**PROMPT**:
Go through the entries below from the first line and output each one exactly, up to and including the line with "let '(m, calls) := w in".

Saved data entries
....................

(** A server that answers the second compound with "try again later" in its
    SEQUENCE (RFC 8881, section 18.46.3), and every other one as it should. *)
Definition busy_rpc (c : Compound.t) (w : mem * Z) : RpcResult COMPOUND4res * (mem * Z) :=
  let '(m, calls) := w in
  if calls =? 1 then (Ok (Res NFS4ERR_DELAY 1 (Some [RPlain OP_SEQUENCE NFS4ERR_DELAY])), (m, calls + 1))
  else let '(r, m) := spec_server MemFs.spec 100 c m in (r, (m, calls + 1)).
Definition two_files : mem :=
  Mem (<[bstr "root" := NDir (<[bstr "a" := bstr "fa"]> {[bstr "b" := bstr "fb"]})]>
       (<[bstr "fa" := NFile (bstr "1")]> {[bstr "fb" := NFile (bstr "2")]})) 7 [].
Definition small_client : NfsClient.t :=
  NfsClient.Make SlotLemmas.example_session (bstr "root") 4096 4096 8 (AdaptiveCompoundLimits.new 8) 4096 None 1024 [] 0.
Definition two_opens : list PathOpenOp :=
  [PathOpen (bstr "/a") 1 ONoCreate None false; PathOpen (bstr "/b") 1 ONoCreate None false].

(** Opening by path can lose files it opened.  When the SEQUENCE of a later
    compound is refused, [openv_path_compound] returns the error without closing
    the files earlier compounds opened: the first file stays open on the server,
    its stateid is not in the result and not among the closes kept for later. *)
Example openv_path_loses_opens :
  ∃ e cl' w', openv_path_compound busy_rpc SendLemmas.example_xdr_len (λ _, []) (0, 0) 100 small_client two_opens (two_files, 0)
      = Done (Err e, cl', w') ∧
    RpcError.status e = NFS4ERR_DELAY ∧ length (opened w'.1) = 1%nat ∧ NfsClient.deferred_path_closes cl' = [].
Proof.
  assert (Hr : match openv_path_compound busy_rpc SendLemmas.example_xdr_len (λ _, []) (0, 0) 100 small_client two_opens (two_files, 0) with
    | Done (Err e, c, m) => RpcError.status e = NFS4ERR_DELAY ∧ length (opened m.1) = 1%nat ∧ NfsClient.deferred_path_closes c = []
    | _ => False end) by (vm_compute; repeat split; reflexivity).
  destruct (openv_path_compound _ _ _ _ _ _ _ _) as [[[[o|e] c] m]| |]; [done| |done..]. by exists e, c, m.
Qed.
End LeakExample.
Definition default_values : AttrValues := MakeValues None 0 0 0 0 0 0 0 0 0 0 0 0 0 0 0 0 0 false.
Definition set_ftype (x : Z) (v : AttrValues) : AttrValues :=
  MakeValues (Some x) (av_present v) (av_change v) (av_mode v) (av_size v) (av_nlink v) (av_fs_id v) (av_fileid v)
    (av_uid v) (av_gid v) (av_rdev v) (av_blocks v) (av_mtime_sec v) (av_mtime_nsec v) (av_atime_sec v)
    (av_atime_nsec v) (av_ctime_sec v) (av_ctime_nsec v) (av_has_named_attr v).
Definition set_change (x : Z) (v : AttrValues) : AttrValues :=
  MakeValues (av_ftype v) (av_present v) x (av_mode v) (av_size v) (av_nlink v) (av_fs_id v) (av_fileid v) (av_uid v)
    (av_gid v) (av_rdev v) (av_blocks v) (av_mtime_sec v) (av_mtime_nsec v) (av_atime_sec v) (av_atime_nsec v)
    (av_ctime_sec v) (av_ctime_nsec v) (av_has_named_attr v).
Definition set_size (x : Z) (v : AttrValues) : AttrValues :=
  MakeValues (av_ftype v) (av_present v) (av_change v) (av_mode v) x (av_nlink v) (av_fs_id v) (av_fileid v) (av_uid v)
    (av_gid v) (av_rdev v) (av_blocks v) (av_mtime_sec v) (av_mtime_nsec v) (av_atime_sec v) (av_atime_nsec v)
    (av_ctime_sec v) (av_ctime_nsec v) (av_has_named_attr v).
Definition set_fs_id (x : Z) (v : AttrValues) : AttrValues :=
  MakeValues (av_ftype v) (av_present v) (av_change v) (av_mode v) (av_size v) (av_nlink v) x (av_fileid v) (av_uid v)
    (av_gid v) (av_rdev v) (av_blocks v) (av_mtime_sec v) (av_mtime_nsec v) (av_atime_sec v) (av_atime_nsec v)
    (av_ctime_sec v) (av_ctime_nsec v) (av_has_named_attr v).
Definition set_fileid (x : Z) (v : AttrValues) : AttrValues :=
  MakeValues (av_ftype v) (av_present v) (av_change v) (av_mode v) (av_size v) (av_nlink v) (av_fs_id v) x (av_uid v)
    (av_gid v) (av_rdev v) (av_blocks v) (av_mtime_sec v) (av_mtime_nsec v) (av_atime_sec v) (av_atime_nsec v)
    (av_ctime_sec v) (av_ctime_nsec v) (av_has_named_attr v).
Definition set_mode (x : Z) (v : AttrValues) : AttrValues :=
  MakeValues (av_ftype v) (av_present v) (av_change v) x (av_size v) (av_nlink v) (av_fs_id v) (av_fileid v) (av_uid v)
    (av_gid v) (av_rdev v) (av_blocks v) (av_mtime_sec v) (av_mtime_nsec v) (av_atime_sec v) (av_atime_nsec v)
    (av_ctime_sec v) (av_ctime_nsec v) (av_has_named_attr v).
Definition set_nlink (x : Z) (v : AttrValues) : AttrValues :=
  MakeValues (av_ftype v) (av_present v) (av_change v) (av_mode v) (av_size v) x (av_fs_id v) (av_fileid v) (av_uid v)
    (av_gid v) (av_rdev v) (av_blocks v) (av_mtime_sec v) (av_mtime_nsec v) (av_atime_sec v) (av_atime_nsec v)
    (av_ctime_sec v) (av_ctime_nsec v) (av_has_named_attr v).
Definition set_rdev (x : Z) (v : AttrValues) : AttrValues :=
  MakeValues (av_ftype v) (av_present v) (av_change v) (av_mode v) (av_size v) (av_nlink v) (av_fs_id v) (av_fileid v)
    (av_uid v) (av_gid v) x (av_blocks v) (av_mtime_sec v) (av_mtime_nsec v) (av_atime_sec v) (av_atime_nsec v)
    (av_ctime_sec v) (av_ctime_nsec v) (av_has_named_attr v).
Definition set_blocks (x : Z) (v : AttrValues) : AttrValues :=
  MakeValues (av_ftype v) (av_present v) (av_change v) (av_mode v) (av_size v) (av_nlink v) (av_fs_id v) (av_fileid v)
    (av_uid v) (av_gid v) (av_rdev v) x (av_mtime_sec v) (av_mtime_nsec v) (av_atime_sec v) (av_atime_nsec v)
    (av_ctime_sec v) (av_ctime_nsec v) (av_has_named_attr v).
Definition set_uid (x : Z) (v : AttrValues) : AttrValues :=
  MakeValues (av_ftype v) (av_present v) (av_change v) (av_mode v) (av_size v) (av_nlink v) (av_fs_id v) (av_fileid v) x
    (av_gid v) (av_rdev v) (av_blocks v) (av_mtime_sec v) (av_mtime_nsec v) (av_atime_sec v) (av_atime_nsec v)
    (av_ctime_sec v) (av_ctime_nsec v) (av_has_named_attr v).
Definition set_gid (x : Z) (v : AttrValues) : AttrValues :=
  MakeValues (av_ftype v) (av_present v) (av_change v) (av_mode v) (av_size v) (av_nlink v) (av_fs_id v) (av_fileid v)
    (av_uid v) x (av_rdev v) (av_blocks v) (av_mtime_sec v) (av_mtime_nsec v) (av_atime_sec v) (av_atime_nsec v)
    (av_ctime_sec v) (av_ctime_nsec v) (av_has_named_attr v).
Definition set_mtime (t : Z * Z) (v : AttrValues) : AttrValues :=
  MakeValues (av_ftype v) (av_present v) (av_change v) (av_mode v) (av_size v) (av_nlink v) (av_fs_id v) (av_fileid v)
    (av_uid v) (av_gid v) (av_rdev v) (av_blocks v) (t.1) (t.2) (av_atime_sec v) (av_atime_nsec v)
    (av_ctime_sec v) (av_ctime_nsec v) (av_has_named_attr v).
Definition set_atime (t : Z * Z) (v : AttrValues) : AttrValues :=
  MakeValues (av_ftype v) (av_present v) (av_change v) (av_mode v) (av_size v) (av_nlink v) (av_fs_id v) (av_fileid v)
    (av_uid v) (av_gid v) (av_rdev v) (av_blocks v) (av_mtime_sec v) (av_mtime_nsec v) (t.1) (t.2)
    (av_ctime_sec v) (av_ctime_nsec v) (av_has_named_attr v).
Definition set_ctime (t : Z * Z) (v : AttrValues) : AttrValues :=
  MakeValues (av_ftype v) (av_present v) (av_change v) (av_mode v) (av_size v) (av_nlink v) (av_fs_id v) (av_fileid v)
    (av_uid v) (av_gid v) (av_rdev v) (av_blocks v) (av_mtime_sec v) (av_mtime_nsec v) (av_atime_sec v)
    (av_atime_nsec v) (t.1) (t.2) (av_has_named_attr v).
Definition set_named_attr (x : bool) (v : AttrValues) : AttrValues :=
  MakeValues (av_ftype v) (av_present v) (av_change v) (av_mode v) (av_size v) (av_nlink v) (av_fs_id v) (av_fileid v)
    (av_uid v) (av_gid v) (av_rdev v) (av_blocks v) (av_mtime_sec v) (av_mtime_nsec v) (av_atime_sec v)
    (av_atime_nsec v) (av_ctime_sec v) (av_ctime_nsec v) x.
Definition set_present (x : Z) (v : AttrValues) : AttrValues :=
  MakeValues (av_ftype v) x (av_change v) (av_mode v) (av_size v) (av_nlink v) (av_fs_id v) (av_fileid v) (av_uid v)
    (av_gid v) (av_rdev v) (av_blocks v) (av_mtime_sec v) (av_mtime_nsec v) (av_atime_sec v) (av_atime_nsec v)
    (av_ctime_sec v) (av_ctime_nsec v) (av_has_named_attr v).
(* ===== verification/Uring.v ===== *)
(** * The io_uring engine

    The descriptor executor of vfsi-uring: jobs are planned into bounded waves,
    adjacent writes of one file are merged into one submission, completions
    arrive in any order, and a ring that cannot be drained is never used again.
    The kernel (the ring and the positional system calls) is a parameter; what
    is relied on is [kernel_ok].  The parallel vectors [progress], [done] and
    [errors] are one list of slots, and the scratch vectors that are cleared
    before each use ([groups], [entries], [results], [pending]) are locals.  A
    group, a range of indices into [pending], is the list of its members. *)
From stdpp Require Import base numbers list sorting.
From S2P Require Import Prelude Errors Loops.

(** ** The kernel *)

(** What the engine observes of an [io::Error]. *)
Inductive ioerr := Os (errno : Z) | Simple (kind : ErrorKind).
Definition raw_os_error (e : ioerr) : option Z := match e with Os errno => Some errno | Simple _ => None end.
Definition is_interrupted (e : ioerr) : bool :=
  match e with Os errno => errno =? EINTR | Simple kind => bool_decide (kind = Interrupted) end.
Definition ENOSYS : Z := 38.

(** An open file, by the identity of its [Arc]. *)
Definition file := Z.
#[global] Instance file_eq_dec : EqDecision file := _.

Inductive sq_op := SqRead (len : Z) | SqWrite (data : bytes) | SqFsync (data_only : bool).
(** A submission; a write carries the bytes at its address, which nothing
    changes until it has completed. *)
Record sqe := Sqe { sq_file : file; sq_offset : Z; sq_what : sq_op; sq_data : Z }.
(** A completion; a read has put [cq_bytes] at its address. *)
Record cqe := Cqe { cq_data : Z; cq_result : Z; cq_bytes : bytes }.

Record kernel (W : Type) := Kernel {
  (** [submission().push(entry)]; [None] when the queue is full. *)
  k_push : sqe → W → option W;
  (** [submit_and_wait(want)]. *)
  k_enter : Z → W → result ioerr Z * W;
  (** What [completion()] yields. *)
  k_completions : W → list cqe * W;
  (** [preadv2] with RWF_NOWAIT, and [read_at]; [write_at]. *)
  k_nowait : file → Z → Z → W → result ioerr bytes * W;
  k_pread : file → Z → Z → W → result ioerr bytes * W;
  k_pwrite : file → Z → bytes → W → result ioerr Z * W;
  (** [sync_data] and [sync_all]. *)
  k_fsync : file → bool → W → result ioerr unit * W;
}.
Arguments k_push {_}. Arguments k_enter {_}. Arguments k_completions {_}. Arguments k_nowait {_}. Arguments k_pread {_}.
Arguments k_pwrite {_}. Arguments k_fsync {_}.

....................

**SOLUTION TO THIS TASK**:
(** A server that answers the second compound with "try again later" in its
    SEQUENCE (RFC 8881, section 18.46.3), and every other one as it should. *)
Definition busy_rpc (c : Compound.t) (w : mem * Z) : RpcResult COMPOUND4res * (mem * Z) :=
  let '(m, calls) := w in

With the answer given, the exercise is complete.